Set alongside the actual index, the equity benchmark’s long-run record is still substantial. The SPDR S&P 500 ETF (NYSEARCA:SPY) has climbed 509.56% over the roughly two-decade window from July 17, 2006 through July 14, 2026, with the ETF last printing $751.97. The 10-year figure alone is 248.34%. Real numbers, real liquidity, real dividends.
Bo Hanson’s “Math Crime”
Hanson called the comparison a “math crime.” His core objection: the clip is stacking an aggregated collectibles number against a diversified equity index. As he put it, “He is taking… the average across all American football cards… and comparing that to a basket of goods in the S&P 500.”
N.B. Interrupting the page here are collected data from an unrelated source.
(** ** A cleanup node after a reset *)

(** X20.  [ngx_reset_pool] makes the memory of the cleanup nodes available
    again while the nodes stay on the cleanup list.  Register a cleanup
    without data on a well-formed pool that is as [ngx_create_pool] left
    it: the node lies right after the [ngx_pool_t] header.  After
    [ngx_reset_pool] the node is still on the cleanup list, and the next
    [ngx_palloc] or [ngx_pnalloc] of at most [max] bytes returns the
    address of the node. *)
Theorem reset_hands_out_cleanup_node_again {pf : platform}
    (pool : ngx_pool_t) (size : Z) (al : bool) (e : env) :
  platform_ok ->
  pool_wf pool = true ->
  current pool = 0%nat ->
  d_last (root pool) = d_addr (root pool) + sizeof_ngx_pool_t ->
  sizeof_ngx_pool_t mod NGX_ALIGNMENT = 0 ->
  0 <= sizeof_ngx_pool_cleanup_t <= max pool ->
  0 <= size <= max pool ->
  let c := (ngx_pool_cleanup_add pool 0 e).1.1 in
  let p1 := (ngx_pool_cleanup_add pool 0 e).1.2 in
  let e1 := (ngx_pool_cleanup_add pool 0 e).2 in
  let p2 := (ngx_reset_pool p1 e1).1 in
  let e2 := (ngx_reset_pool p1 e1).2 in
  c = d_addr (root pool) + sizeof_ngx_pool_t /\
  c <> NULL /\
  cleanup p2 = {| c_addr := c; handler := None; data := NULL |} :: cleanup pool /\
  ((if al then ngx_palloc p2 size else ngx_pnalloc p2 size) e2).1.1 = c.
Proof.
  intros Hpf Hwf Hcur Hlast Hmod Hcs Hsz c p1 e1 p2 e2.
  pose proof (first_allocation_at_data pool sizeof_ngx_pool_cleanup_t true e
                Hpf Hwf Hcur Hlast (fun _ => Hmod) Hcs) as Hc.
  cbn iota in Hc.
  destruct (pool_inv_of_wf pool [] Hwf (pool_wf_alone pool Hwf))
    as (_ & _ & _ & Hlen & Hblk & _ & _).
  assert (0 < d_addr (root pool)) as Hroot.
  { unfold root. destruct (blocks pool) as [|r rest] eqn:Hbs; [simpl in Hlen; lia|].
    by destruct (Hblk 0%nat r eq_refl) as (H1 & _). }
  assert (0 <= sizeof_ngx_pool_t) as Hhdr.
  { destruct Hpf as (_ & Ha & _ & _ & Hd & Hp). lia. }
  set (p1' := set_blocks pool
                (set_last (root pool)
                   (d_addr (root pool) + sizeof_ngx_pool_t + sizeof_ngx_pool_cleanup_t)
                 :: tl (blocks pool)) 0) in Hc.
  set (node := {| c_addr := d_addr (root pool) + sizeof_ngx_pool_t;
                  handler := None; data := NULL |}).
  assert (ngx_pool_cleanup_add pool 0 e
          = (d_addr (root pool) + sizeof_ngx_pool_t,
             set_cleanup p1' (node :: cleanup pool), e)) as Hadd.
  { unfold ngx_pool_cleanup_add, bind. rewrite Hc.
    destruct (Z.eqb_spec (d_addr (root pool) + sizeof_ngx_pool_t) NULL) as [Hn|_];
      [unfold NULL in Hn; lia|].
    done. }
  unfold p2, e2, e1, p1, c. rewrite Hadd. cbn [fst snd].
  split; [done|]. split; [unfold NULL; lia|].
  rewrite ngx_reset_pool_spec. cbn [fst snd cleanup set_cleanup].
  split; [done|].
  set (q := set_cleanup p1' (node :: cleanup pool)).
  assert (pool_wf q = true) as Hwfq.
  { pose proof (first_allocation_at_data pool sizeof_ngx_pool_cleanup_t true
                  {| heap := []; files := files e; trace := trace e |}
                  Hpf Hwf Hcur Hlast (fun _ => Hmod) Hcs) as Hc0.
    rewrite (small_call pool _ true (proj2 Hcs)) in Hc0.
    destruct (ngx_palloc_small_step pool _ true
                {| heap := []; files := files e; trace := trace e |} _ _ _ Hpf
                (pool_inv_of_wf pool [] Hwf (pool_wf_alone pool Hwf)) Hcs Hc0)
      as (Hinv1 & _ & _).
    apply (pool_wf_of_inv _ _) in Hinv1 as [Hw _]. exact Hw. }
  pose proof (ngx_reset_pool_inv q [] e Hpf
                (pool_inv_of_wf q [] Hwfq (pool_wf_alone q Hwfq))) as (Hinv2 & _ & _).
  rewrite ngx_reset_pool_spec in Hinv2. cbn [fst] in Hinv2.
  apply (pool_wf_of_inv _ _) in Hinv2 as [Hwf2 _].
  match goal with |- context [(if al then ngx_palloc ?p size else _) ?e0] =>
    rewrite (first_allocation_at_data p size al e0 Hpf Hwf2) end.
  - cbn [fst]. unfold root. cbn [blocks q set_cleanup p1' set_blocks map reset_block d_addr
                                 set_last hd]. done.
  - done.
  - unfold root. cbn [blocks q set_cleanup p1' set_blocks map reset_block d_addr
                      d_last set_last hd]. done.
  - by intros _.
  - done.
Qed.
Flip the exercise around and pit the collectibles average against individual equity winners, and the story changes. Hanson noted that names like Amazon, NVIDIA, and Tesla would “smoke the numbers here” over the same period. The collectibles pitch quietly compares a survivor-biased average of top cards against a broad index of 500 companies. Apples versus fruit salad.
The Pack Problem
The second layer of the flaw is the assumption that any given buyer actually captures the aggregate return. Hanson’s point was direct: buying a $10 pack of Pokémon cards and holding it for 20 years does not mean you “got so lucky that one of the cards in your pack was so valuable that you recognize a 3,000% rate of return.” Aggregate collectibles indexes are constructed from graded, high-condition, headline-grabbing cards. The pack in your closet is almost certainly not in that dataset.
Owning the S&P 500 through a low-cost fund works differently. In Hanson’s framing, you “own the 500 largest… best performing companies… in this country. It’s not opening a pack of stocks and hoping you get lucky.”
Real Returns Matter Too
There is also the inflation drag no collectibles pitch mentions. The Consumer Price Index has moved from 308.417 in January 2024 to 333.952 in June 2026. The Fed’s preferred gauge, Core PCE, sits at 130.082 as of May 2026, in the 90.9th percentile of its trailing 12-month range. Nominal appreciation numbers, whether on cards or stocks, need to be discounted by that ongoing erosion in purchasing power. Illiquid assets with wide bid-ask spreads and grading fees lose even more in the translation from paper gain to realized cash.
For readers interested in filtering hype from signal in frothy markets, our Bubble Survivors Handbook walks through similar pattern recognition on overheated narratives.
How to Flip the Script
When an alternative asset gets pitched with an aggregated return figure, a few questions cut through the noise:
- Is the collectibles number an average of graded, top-condition items, or the actual return on a randomly purchased pack?
- Is the equity benchmark an index, and if so, why not compare the alternative to specific high-performing stocks over the same window?
- What are the transaction, storage, authentication, and tax costs on the alternative side?
- What does the return look like after inflation, not before?
Hanson’s underlying message is that comparing collectibles to a diversified index using cherry-picked aggregates is the wrong yardstick, not that collectibles themselves are worthless as a hobby. Demand apples-to-apples, and most of these viral clips fail the sniff test.